ASSIGNMENT - Looking at the listing below, retype exactly the lines starting at the one containing "- intros Ht" and ending at the one containing "ECommand 1 []", both included, and nothing else.

MATERIAL PROVIDED -
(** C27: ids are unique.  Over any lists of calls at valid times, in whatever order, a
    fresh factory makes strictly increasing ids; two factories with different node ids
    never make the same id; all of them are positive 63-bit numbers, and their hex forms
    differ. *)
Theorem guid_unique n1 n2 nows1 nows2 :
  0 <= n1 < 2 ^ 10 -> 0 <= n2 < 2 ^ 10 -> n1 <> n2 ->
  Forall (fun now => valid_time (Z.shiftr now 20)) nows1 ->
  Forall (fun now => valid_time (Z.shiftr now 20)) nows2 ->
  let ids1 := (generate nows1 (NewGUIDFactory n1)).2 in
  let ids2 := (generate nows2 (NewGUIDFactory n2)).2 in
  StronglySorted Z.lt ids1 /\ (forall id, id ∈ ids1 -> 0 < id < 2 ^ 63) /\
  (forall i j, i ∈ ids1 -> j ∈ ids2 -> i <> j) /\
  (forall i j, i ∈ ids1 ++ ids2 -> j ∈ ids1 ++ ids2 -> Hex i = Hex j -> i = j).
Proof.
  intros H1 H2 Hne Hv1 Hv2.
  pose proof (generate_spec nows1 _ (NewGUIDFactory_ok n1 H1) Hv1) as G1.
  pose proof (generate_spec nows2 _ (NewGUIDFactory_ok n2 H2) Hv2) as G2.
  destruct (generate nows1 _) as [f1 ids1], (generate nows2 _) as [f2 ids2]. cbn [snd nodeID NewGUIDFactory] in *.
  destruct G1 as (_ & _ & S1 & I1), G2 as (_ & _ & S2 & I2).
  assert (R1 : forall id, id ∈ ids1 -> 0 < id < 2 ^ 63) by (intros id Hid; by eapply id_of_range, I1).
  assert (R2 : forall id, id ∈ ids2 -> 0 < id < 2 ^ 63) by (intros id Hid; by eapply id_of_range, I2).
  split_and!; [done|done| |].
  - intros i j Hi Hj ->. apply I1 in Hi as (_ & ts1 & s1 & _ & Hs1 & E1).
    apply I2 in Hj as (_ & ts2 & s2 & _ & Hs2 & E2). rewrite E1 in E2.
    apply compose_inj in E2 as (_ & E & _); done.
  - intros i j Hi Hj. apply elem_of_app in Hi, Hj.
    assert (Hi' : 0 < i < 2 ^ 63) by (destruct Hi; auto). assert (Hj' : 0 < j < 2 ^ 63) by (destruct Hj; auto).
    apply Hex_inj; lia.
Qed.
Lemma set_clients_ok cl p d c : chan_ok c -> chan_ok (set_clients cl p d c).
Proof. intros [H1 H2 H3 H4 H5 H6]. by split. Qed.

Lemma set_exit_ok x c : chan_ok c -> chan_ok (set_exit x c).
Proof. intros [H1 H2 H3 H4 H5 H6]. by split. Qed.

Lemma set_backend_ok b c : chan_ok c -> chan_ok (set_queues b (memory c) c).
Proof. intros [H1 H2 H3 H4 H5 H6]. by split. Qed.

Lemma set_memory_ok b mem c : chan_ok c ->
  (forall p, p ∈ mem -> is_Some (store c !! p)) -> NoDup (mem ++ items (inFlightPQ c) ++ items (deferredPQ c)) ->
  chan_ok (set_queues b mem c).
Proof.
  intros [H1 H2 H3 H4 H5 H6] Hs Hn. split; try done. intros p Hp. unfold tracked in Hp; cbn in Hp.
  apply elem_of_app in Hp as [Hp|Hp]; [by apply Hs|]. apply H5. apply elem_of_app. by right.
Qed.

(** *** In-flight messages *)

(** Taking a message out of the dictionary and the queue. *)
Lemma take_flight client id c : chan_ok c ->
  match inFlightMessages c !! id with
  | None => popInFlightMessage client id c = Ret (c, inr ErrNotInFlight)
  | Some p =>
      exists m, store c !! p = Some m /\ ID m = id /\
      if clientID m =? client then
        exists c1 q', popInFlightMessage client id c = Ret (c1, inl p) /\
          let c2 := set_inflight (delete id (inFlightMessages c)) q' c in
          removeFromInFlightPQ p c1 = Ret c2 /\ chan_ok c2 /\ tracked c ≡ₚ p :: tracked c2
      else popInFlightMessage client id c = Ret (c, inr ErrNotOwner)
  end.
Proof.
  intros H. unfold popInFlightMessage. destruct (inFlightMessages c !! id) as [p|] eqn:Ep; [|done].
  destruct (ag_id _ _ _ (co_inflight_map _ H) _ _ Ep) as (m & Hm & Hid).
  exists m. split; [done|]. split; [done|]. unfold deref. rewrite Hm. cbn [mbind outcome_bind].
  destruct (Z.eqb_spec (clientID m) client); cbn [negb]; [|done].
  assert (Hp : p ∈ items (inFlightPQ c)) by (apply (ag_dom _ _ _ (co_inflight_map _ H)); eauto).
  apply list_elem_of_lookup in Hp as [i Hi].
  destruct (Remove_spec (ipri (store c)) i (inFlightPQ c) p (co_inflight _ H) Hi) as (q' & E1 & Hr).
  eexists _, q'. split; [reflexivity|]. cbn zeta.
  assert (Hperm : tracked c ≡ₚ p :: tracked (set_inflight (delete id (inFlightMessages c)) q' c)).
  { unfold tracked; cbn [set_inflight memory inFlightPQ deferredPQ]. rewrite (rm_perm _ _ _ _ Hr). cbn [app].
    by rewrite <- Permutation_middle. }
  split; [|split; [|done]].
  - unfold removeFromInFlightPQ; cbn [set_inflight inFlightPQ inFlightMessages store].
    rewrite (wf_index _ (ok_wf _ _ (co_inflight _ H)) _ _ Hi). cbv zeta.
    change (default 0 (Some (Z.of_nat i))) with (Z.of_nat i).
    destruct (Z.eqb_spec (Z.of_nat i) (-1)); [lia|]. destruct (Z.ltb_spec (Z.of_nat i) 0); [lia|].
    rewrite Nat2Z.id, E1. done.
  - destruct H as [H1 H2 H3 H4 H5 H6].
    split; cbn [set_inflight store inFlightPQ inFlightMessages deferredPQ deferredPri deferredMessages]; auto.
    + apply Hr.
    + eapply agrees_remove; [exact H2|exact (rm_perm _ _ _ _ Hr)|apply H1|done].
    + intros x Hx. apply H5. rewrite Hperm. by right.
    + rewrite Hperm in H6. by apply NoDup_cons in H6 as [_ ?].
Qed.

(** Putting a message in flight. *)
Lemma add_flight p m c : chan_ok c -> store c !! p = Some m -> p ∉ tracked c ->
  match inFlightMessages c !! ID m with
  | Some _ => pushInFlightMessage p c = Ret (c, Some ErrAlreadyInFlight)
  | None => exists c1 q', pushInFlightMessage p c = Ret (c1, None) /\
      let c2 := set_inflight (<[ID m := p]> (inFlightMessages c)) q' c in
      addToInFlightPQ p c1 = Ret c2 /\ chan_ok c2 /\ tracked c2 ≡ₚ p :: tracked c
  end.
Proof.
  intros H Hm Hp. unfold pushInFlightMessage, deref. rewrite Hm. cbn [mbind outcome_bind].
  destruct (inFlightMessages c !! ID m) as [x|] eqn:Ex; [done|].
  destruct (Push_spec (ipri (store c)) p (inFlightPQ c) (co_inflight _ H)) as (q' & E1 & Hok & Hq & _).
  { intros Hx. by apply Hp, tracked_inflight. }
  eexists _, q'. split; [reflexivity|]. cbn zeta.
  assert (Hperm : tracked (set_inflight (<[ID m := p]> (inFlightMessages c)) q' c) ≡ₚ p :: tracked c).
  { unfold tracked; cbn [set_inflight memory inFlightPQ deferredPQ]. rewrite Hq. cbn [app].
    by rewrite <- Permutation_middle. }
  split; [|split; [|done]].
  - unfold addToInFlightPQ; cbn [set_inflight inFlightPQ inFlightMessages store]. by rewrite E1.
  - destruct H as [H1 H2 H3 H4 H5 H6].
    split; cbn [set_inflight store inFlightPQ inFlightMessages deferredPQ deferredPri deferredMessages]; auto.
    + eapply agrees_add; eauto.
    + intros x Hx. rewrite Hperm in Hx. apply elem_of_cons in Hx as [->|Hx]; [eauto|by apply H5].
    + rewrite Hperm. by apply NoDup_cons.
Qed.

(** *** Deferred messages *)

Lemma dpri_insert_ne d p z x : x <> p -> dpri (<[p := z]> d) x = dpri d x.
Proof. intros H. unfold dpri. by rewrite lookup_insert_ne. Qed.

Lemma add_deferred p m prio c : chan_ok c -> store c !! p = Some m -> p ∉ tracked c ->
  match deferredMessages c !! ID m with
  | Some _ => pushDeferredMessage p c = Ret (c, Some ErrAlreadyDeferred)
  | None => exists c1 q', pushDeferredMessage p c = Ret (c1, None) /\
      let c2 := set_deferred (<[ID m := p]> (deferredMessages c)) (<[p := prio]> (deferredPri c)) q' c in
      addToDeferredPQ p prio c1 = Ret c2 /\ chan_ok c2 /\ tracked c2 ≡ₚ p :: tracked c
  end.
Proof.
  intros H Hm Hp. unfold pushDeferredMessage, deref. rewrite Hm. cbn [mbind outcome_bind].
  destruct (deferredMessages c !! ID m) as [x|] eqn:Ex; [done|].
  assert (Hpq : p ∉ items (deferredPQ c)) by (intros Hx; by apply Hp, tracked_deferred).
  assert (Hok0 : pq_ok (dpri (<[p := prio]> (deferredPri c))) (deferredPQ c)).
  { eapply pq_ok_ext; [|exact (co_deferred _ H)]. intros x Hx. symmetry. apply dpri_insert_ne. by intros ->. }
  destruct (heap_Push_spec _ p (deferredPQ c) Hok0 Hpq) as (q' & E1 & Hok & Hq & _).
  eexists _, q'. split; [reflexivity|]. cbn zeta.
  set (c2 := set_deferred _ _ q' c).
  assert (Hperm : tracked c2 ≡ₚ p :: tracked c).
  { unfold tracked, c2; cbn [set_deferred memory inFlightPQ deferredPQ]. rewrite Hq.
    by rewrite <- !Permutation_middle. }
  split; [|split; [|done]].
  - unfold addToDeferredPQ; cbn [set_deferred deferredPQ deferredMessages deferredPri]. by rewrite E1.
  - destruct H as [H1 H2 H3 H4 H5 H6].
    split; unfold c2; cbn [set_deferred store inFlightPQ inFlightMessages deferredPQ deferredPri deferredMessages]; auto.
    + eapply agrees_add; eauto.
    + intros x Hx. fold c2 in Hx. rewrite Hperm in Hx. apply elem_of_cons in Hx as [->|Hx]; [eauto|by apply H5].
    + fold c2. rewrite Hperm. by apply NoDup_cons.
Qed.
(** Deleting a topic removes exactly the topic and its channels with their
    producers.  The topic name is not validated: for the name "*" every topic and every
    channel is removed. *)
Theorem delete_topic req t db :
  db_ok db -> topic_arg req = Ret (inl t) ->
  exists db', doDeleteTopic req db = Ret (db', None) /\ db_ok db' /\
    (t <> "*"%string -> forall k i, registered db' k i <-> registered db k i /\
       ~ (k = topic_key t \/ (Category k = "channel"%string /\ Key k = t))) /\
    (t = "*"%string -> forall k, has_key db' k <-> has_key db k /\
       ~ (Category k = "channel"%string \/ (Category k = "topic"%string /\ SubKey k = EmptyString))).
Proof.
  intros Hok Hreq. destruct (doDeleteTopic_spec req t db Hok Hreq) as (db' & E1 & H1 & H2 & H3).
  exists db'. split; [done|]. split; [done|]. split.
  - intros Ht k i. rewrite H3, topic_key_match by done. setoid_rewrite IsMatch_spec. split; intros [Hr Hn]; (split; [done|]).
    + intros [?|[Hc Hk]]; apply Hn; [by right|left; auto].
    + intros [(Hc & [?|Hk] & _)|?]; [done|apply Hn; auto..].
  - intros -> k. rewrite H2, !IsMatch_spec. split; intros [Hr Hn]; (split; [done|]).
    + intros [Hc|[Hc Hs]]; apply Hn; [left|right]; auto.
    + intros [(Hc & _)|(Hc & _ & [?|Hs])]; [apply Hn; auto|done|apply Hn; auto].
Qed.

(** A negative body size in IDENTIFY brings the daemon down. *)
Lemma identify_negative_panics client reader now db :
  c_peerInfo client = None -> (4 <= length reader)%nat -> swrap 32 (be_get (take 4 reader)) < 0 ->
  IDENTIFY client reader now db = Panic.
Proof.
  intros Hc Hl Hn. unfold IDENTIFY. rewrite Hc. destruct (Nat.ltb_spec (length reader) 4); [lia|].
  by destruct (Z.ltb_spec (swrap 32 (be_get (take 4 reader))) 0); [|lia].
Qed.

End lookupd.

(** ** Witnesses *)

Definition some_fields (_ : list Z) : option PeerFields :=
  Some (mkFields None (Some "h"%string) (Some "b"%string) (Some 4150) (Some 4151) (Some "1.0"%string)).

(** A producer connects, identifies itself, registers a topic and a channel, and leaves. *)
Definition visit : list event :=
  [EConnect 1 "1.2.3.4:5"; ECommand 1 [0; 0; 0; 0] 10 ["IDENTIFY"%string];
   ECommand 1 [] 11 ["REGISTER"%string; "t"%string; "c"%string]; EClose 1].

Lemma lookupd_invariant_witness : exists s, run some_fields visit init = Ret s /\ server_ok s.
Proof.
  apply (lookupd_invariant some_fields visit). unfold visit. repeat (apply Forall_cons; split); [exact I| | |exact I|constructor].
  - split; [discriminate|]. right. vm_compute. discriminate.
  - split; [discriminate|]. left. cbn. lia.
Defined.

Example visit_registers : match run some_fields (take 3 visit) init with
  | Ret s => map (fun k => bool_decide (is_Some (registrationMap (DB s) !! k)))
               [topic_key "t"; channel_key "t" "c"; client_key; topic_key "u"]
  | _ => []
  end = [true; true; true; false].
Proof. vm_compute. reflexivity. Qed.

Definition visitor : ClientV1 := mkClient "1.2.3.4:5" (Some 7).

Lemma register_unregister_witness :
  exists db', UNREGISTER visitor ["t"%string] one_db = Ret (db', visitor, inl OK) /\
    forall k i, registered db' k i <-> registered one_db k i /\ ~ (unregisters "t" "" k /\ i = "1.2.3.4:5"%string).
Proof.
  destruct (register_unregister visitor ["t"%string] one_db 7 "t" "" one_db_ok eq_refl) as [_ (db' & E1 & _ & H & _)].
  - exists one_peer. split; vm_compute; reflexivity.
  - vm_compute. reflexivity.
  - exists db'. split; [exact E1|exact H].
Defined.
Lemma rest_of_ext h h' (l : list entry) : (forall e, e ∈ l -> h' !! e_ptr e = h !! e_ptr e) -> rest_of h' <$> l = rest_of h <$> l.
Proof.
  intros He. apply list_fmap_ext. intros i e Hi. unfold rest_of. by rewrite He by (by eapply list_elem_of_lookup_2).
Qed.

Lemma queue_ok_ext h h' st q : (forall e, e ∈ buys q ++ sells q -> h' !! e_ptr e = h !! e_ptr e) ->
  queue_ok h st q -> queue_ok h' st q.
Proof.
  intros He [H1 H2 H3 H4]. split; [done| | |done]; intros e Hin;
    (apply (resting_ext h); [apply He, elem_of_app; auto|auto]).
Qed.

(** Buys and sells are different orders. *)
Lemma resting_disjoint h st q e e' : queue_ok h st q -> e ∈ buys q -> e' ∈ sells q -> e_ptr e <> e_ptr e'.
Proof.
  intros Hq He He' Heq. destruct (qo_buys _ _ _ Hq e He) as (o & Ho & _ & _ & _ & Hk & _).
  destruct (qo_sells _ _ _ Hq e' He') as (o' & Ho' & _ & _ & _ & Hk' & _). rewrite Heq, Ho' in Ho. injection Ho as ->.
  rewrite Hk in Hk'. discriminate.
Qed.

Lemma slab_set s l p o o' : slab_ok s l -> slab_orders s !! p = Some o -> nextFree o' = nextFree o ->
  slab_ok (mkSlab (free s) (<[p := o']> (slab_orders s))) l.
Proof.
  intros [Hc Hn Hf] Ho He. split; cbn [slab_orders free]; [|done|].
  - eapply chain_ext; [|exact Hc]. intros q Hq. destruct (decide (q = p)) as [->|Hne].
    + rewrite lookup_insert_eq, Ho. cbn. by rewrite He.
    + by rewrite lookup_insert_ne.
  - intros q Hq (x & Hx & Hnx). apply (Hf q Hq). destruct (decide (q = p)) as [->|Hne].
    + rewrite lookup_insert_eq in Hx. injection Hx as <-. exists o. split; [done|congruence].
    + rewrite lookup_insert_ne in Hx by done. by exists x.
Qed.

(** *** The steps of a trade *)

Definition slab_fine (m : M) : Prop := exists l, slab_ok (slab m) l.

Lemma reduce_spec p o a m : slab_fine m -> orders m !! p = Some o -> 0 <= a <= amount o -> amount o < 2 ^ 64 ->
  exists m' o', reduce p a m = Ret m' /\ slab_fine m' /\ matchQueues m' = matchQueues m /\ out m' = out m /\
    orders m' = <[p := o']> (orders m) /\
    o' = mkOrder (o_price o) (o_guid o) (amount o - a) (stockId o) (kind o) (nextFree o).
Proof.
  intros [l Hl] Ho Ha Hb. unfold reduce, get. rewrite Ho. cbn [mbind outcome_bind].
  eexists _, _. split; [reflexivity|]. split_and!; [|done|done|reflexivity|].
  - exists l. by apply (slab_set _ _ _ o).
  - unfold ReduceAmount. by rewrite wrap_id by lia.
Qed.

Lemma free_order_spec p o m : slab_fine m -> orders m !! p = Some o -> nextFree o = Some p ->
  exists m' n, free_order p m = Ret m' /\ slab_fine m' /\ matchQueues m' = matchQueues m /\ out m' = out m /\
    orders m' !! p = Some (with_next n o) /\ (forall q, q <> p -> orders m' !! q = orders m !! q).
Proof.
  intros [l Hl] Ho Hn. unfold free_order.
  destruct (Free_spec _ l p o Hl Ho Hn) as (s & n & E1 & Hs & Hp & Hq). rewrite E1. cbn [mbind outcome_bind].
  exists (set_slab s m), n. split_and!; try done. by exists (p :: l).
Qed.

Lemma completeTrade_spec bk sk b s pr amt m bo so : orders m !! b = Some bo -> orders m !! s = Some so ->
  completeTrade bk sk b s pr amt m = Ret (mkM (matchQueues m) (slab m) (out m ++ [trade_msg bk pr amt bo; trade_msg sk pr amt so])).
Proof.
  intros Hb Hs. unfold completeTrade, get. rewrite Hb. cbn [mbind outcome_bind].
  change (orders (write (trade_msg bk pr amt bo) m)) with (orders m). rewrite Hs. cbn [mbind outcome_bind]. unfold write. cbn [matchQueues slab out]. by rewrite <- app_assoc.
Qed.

EXERCISE RESPONSE -
  - intros Ht k i. rewrite H3, topic_key_match by done. setoid_rewrite IsMatch_spec. split; intros [Hr Hn]; (split; [done|]).
    + intros [?|[Hc Hk]]; apply Hn; [by right|left; auto].
    + intros [(Hc & [?|Hk] & _)|?]; [done|apply Hn; auto..].
  - intros -> k. rewrite H2, !IsMatch_spec. split; intros [Hr Hn]; (split; [done|]).
    + intros [Hc|[Hc Hs]]; apply Hn; [left|right]; auto.
    + intros [(Hc & _)|(Hc & _ & [?|Hs])]; [apply Hn; auto|done|apply Hn; auto].
Qed.

(** A negative body size in IDENTIFY brings the daemon down. *)
Lemma identify_negative_panics client reader now db :
  c_peerInfo client = None -> (4 <= length reader)%nat -> swrap 32 (be_get (take 4 reader)) < 0 ->
  IDENTIFY client reader now db = Panic.
Proof.
  intros Hc Hl Hn. unfold IDENTIFY. rewrite Hc. destruct (Nat.ltb_spec (length reader) 4); [lia|].
  by destruct (Z.ltb_spec (swrap 32 (be_get (take 4 reader))) 0); [|lia].
Qed.

End lookupd.

(** ** Witnesses *)

Definition some_fields (_ : list Z) : option PeerFields :=
  Some (mkFields None (Some "h"%string) (Some "b"%string) (Some 4150) (Some 4151) (Some "1.0"%string)).

(** A producer connects, identifies itself, registers a topic and a channel, and leaves. *)
Definition visit : list event :=
  [EConnect 1 "1.2.3.4:5"; ECommand 1 [0; 0; 0; 0] 10 ["IDENTIFY"%string];
   ECommand 1 [] 11 ["REGISTER"%string; "t"%string; "c"%string]; EClose 1].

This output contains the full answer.